小區域推估面臨的問題大致可歸納為四個方向:「資料品質」、「地區人數」、「資料年數」與「推估年數」,資料品質有賴資料庫與制度的建立,關於後三個問題,本文引進修勻(Smoothing, Graduation)等方法來提高小區域推估及小區域死亡模型的穩定性。人口推估方面結合修勻與區塊拔靴法(Block Bootstrap),死亡率模型的建構則將修勻加入Lee-Carter與Age-Period-Cohort模型。由於小區域人口數較少,本文透過標準死亡比(Standard Mortality Ratio)及大區域與小區域間的連貫(Coherence),將大區域的訊息加入小區域,降低因為地區人數較少引起的震盪。
小區域推估通常可用的資料時間較短,未來推估結果的震盪也較大,本文針對需要過去幾年資料,以及未來可推估年數等因素進行研究,希冀結果可提供臺灣各地方政府的推估參考。研究發現,參考大區域訊息有穩定推估的效果,修勻有助於降低推估誤差;另外,在小區域推估中,如有過去十五年資料可獲得較可靠的推估結果,而未來推估年數盡量不超過二十年,若地區人數過少則建議合併其他區域增加資料量後再行推估;先經過修勻而得出的死亡率模型,其效果和較為複雜的連貫模型修正相當。 / The population size plays a very important role in statistical estimation, and it is difficult to derive a reliable estimation for small areas. The estimation is even more difficult if the geographic and social attributes within the small areas vary widely. However, although the population aging and longevity risk are common phenomenon in the world, the problem is not the same for different countries.
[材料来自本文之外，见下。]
Lemma X11_element_outside_window_is_not_in_viewport_witness :
  isElementInViewport 800 {| top := 800; bottom := 1400 |} (3 # 10) = false.
Proof.
  apply X11_element_outside_window_is_not_in_viewport;
    [vm_compute; discriminate|reflexivity|right; vm_compute; discriminate].
Defined.

(** X12.  For a threshold of at most 1, an element of positive height that
    lies wholly inside the window is in the viewport. *)
Theorem X12_element_inside_window_is_in_viewport
    (innerHeight : Q) (rect : Rect) (threshold : Q) :
  0 <= top rect -> top rect < bottom rect -> bottom rect <= innerHeight ->
  threshold <= 1 ->
  isElementInViewport innerHeight rect threshold = true.
Proof.
  intros H0 Hpos Hb Hth. apply inViewport_pos; [exact Hpos|].
  rewrite (proj2 (Q.min_l_iff _ _) Hb), (proj2 (Q.max_l_iff _ _) H0).
  assert (0 <= (1 - threshold) * (bottom rect - top rect)) by (apply Qmult_le_0_compat; lra).
  lra.
Qed.

Lemma X12_element_inside_window_is_in_viewport_witness :
  isElementInViewport 800 {| top := 0; bottom := 800 |} 1 = true.
Proof.
  apply X12_element_inside_window_is_in_viewport;
    [vm_compute; discriminate|reflexivity|vm_compute; discriminate|vm_compute; discriminate].
Defined.


End ViewportFacts.

(** ** More on the contact form *)

Section EmailMore.
Import JS FormManager.

Lemma notSpaceAt_spec (c : code_unit) :
  notSpaceAt c = true -> is_ws c = false /\ c <> 64%N.
Proof.
  unfold notSpaceAt. rewrite negb_true_iff, orb_false_iff, N.eqb_neq. tauto.
Qed.

Lemma notSpaceAt_count (l : list N) :
  @forallb N notSpaceAt l = true -> count_occ N.eq_dec l 64%N = 0.
Proof.
  induction l as [|c l IH]; simpl; [reflexivity|].
  rewrite andb_true_iff. intros [Hc Hl]. apply notSpaceAt_spec in Hc as [_ Hc].
  destruct (N.eq_dec c 64%N); [contradiction|auto].
Qed.

Lemma notSpaceAt_no_ws (l : list N) :
  @forallb N notSpaceAt l = true -> @existsb N is_ws l = false.
Proof.
  induction l as [|c l IH]; simpl; [reflexivity|].
  rewrite andb_true_iff. intros [Hc Hl]. apply notSpaceAt_spec in Hc as [Hc _].
  now rewrite Hc, IH.
Qed.

(** A string that neither starts nor ends with whitespace is its own trim. *)
Lemma trim_id (c c' : code_unit) (s s' : jsstring) :
  is_ws c = false -> is_ws c' = false ->
  c :: s = s' ++ [c'] -> trim (c :: s) = c :: s.
Proof.
  intros Hc Hc' E. unfold trim. simpl trimStart. rewrite Hc.
  unfold trimEnd. rewrite E, rev_unit. simpl trimStart. rewrite Hc'.
  change (c' :: rev s') with ([c'] ++ rev s'). rewrite rev_app_distr, rev_involutive.
  reflexivity.
Qed.

Lemma isValidEmail_facts (v : jsstring) :
  isValidEmail v = true ->
  count_occ N.eq_dec v 64%N = 1 /\
  existsb is_ws v = false /\
  5 <= length v /\
  trim v = v.
Proof.
  intros H. apply isValidEmail_shape in H.
  destruct H as (loc & dm & tld & -> & Hl & Hd & Ht & Fl & Fd & Ft).
  unfold jsstring, code_unit in *.
  split; [|split; [|split]].
  - rewrite !count_occ_app, (notSpaceAt_count _ Fl), (notSpaceAt_count _ Fd),
      (notSpaceAt_count _ Ft). reflexivity.
  - rewrite !existsb_app, (notSpaceAt_no_ws _ Fl), (notSpaceAt_no_ws _ Fd),
      (notSpaceAt_no_ws _ Ft). reflexivity.
  - rewrite !length_app. simpl.
    destruct loc; [congruence|]. destruct dm; [congruence|]. destruct tld; [congruence|].
    simpl. lia.
  - destruct loc as [|c loc]; [congruence|].
    destruct (exists_last Ht) as (tld' & c' & ->).
    simpl in Fl. apply andb_prop in Fl as [Hc _].
    rewrite forallb_app in Ft. apply andb_prop in Ft as [_ Hc'].
    simpl in Hc'. rewrite andb_true_r in Hc'.
    apply notSpaceAt_spec in Hc as [Hc _]. apply notSpaceAt_spec in Hc' as [Hc' _].
    simpl app at 1.
    apply (trim_id c c' _ (c :: loc ++ [64%N] ++ dm ++ [46%N] ++ tld') Hc Hc').
    simpl. f_equal. rewrite <- app_assoc. simpl. do 2 f_equal.
    rewrite <- app_assoc. reflexivity.
Qed.

(** X1.  What the email test asks of a value: a value it accepts holds
    exactly one at sign and no whitespace, is at least five code units long,
    and is left unchanged by [trim]. *)
Theorem X1_accepted_email_has_one_at_sign_and_no_whitespace (v : jsstring) :
  isValidEmail v = true ->
  count_occ N.eq_dec v 64%N = 1 /\
  existsb is_ws v = false /\
  5 <= length v /\
  trim v = v.
Proof. apply isValidEmail_facts. Qed.

Lemma X1_accepted_email_has_one_at_sign_and_no_whitespace_witness :
  isValidEmail (lit "ann@example.org") = true /\
  trim (lit "ann@example.org") = lit "ann@example.org".
Proof.
  split; [reflexivity|].
  apply (X1_accepted_email_has_one_at_sign_and_no_whitespace (lit "ann@example.org")).
  reflexivity.
Defined.
End EmailMore.

Section FormMore.
Import JS Timers FormManager FormInvariants.

(** X2.  With the four controls in the markup, [validateForm] accepts the
    submitted data exactly when the name, the subject and the message are
    not blank and the email value has the email shape. *)
Theorem X2_submit_accepted_iff_fields_filled_and_email_shaped
    (p : Page) (iN iE iS iM : nat) :
  Markup p iN iE iS iM ->
  (fst (validateForm (fromEntries (formData p)) p) = true <->
   blank (fieldValue p iN) = false /\
   emailShape (fieldValue p iE) /\
   blank (fieldValue p iS) = false /\
   blank (fieldValue p iM) = false).
Proof.
  intros Hm. destruct (validateForm_spec p iN iE iS iM Hm) as (Hf & _).
  rewrite Hf, <- isValidEmail_shape. clear Hf.
  pose proof (isValidEmail_blank (fieldValue p iE)) as Hb.
  destruct (blank (fieldValue p iN)), (blank (fieldValue p iS)),
    (blank (fieldValue p iM)); simpl; rewrite ?orb_true_r; simpl;
    try (split; [discriminate|intros (? & ? & ? & ?); discriminate]).
  destruct (isValidEmail (fieldValue p iE)) eqn:Ev.
  - destruct (blank (fieldValue p iE)); [specialize (Hb eq_refl); discriminate|].
    simpl. rewrite andb_false_r. tauto.
  - split; [|intros (? & ? & ? & ?); discriminate].
    destruct (blank (fieldValue p iE)) eqn:Eb; simpl; [discriminate|].
    unfold blank in Eb. rewrite negb_false_iff in Eb.
    assert (Ht : truthy (fieldValue p iE) = true).
    { destruct (fieldValue p iE); [discriminate|reflexivity]. }
    rewrite Ht. discriminate.
Qed.

Lemma X2_submit_accepted_iff_fields_filled_and_email_shaped_witness :
  let p := dom (Examples.contactForm (lit "Ann") (lit "ann@example.org") (lit "Hi")
                  (lit "Hello")) in
  Markup p 0 1 2 3 /\
  (fst (validateForm (fromEntries (formData p)) p) = true <->
   blank (fieldValue p 0) = false /\
   emailShape (fieldValue p 1) /\
   blank (fieldValue p 2) = false /\
   blank (fieldValue p 3) = false).
Proof.
  split; [apply contactForm_Markup|].
  apply X2_submit_accepted_iff_fields_filled_and_email_shaped, contactForm_Markup.
Defined.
The aim of this study is to explore the population projection and mortality models for small areas, with the consideration of the small area’s distinguishing characteristic.
The difficulties for small area population projection can be attributed into four directions: data quality, population size, number of base years, and projection horizon. The data quality is beyond the discussion of this study and the main focus shall be laid on the other three issues. The smoothing methods and coherent models will be applied to improve the stability and accuracy of small area estimation. In the study, the block bootstrap and the smoothing methods are combined to project the population to the small areas in Taiwan. Besides, the Lee-Cater and the age-period-cohort model are extended by the smoothing and coherent methods.
We found that the smoothing methods can reduce the fluctuation of estimation and projection in general, and the improvement is especially noticeable for areas with smaller population sizes. To obtain a reliable population projection for small areas, we suggest using at least fifteen-year of historical data for projection and a projection horizon not more than twenty years. Also, for developing mortality models for small areas, we found that the smoothing methods have similar effects than those methods using more complicated models, such as the coherent models.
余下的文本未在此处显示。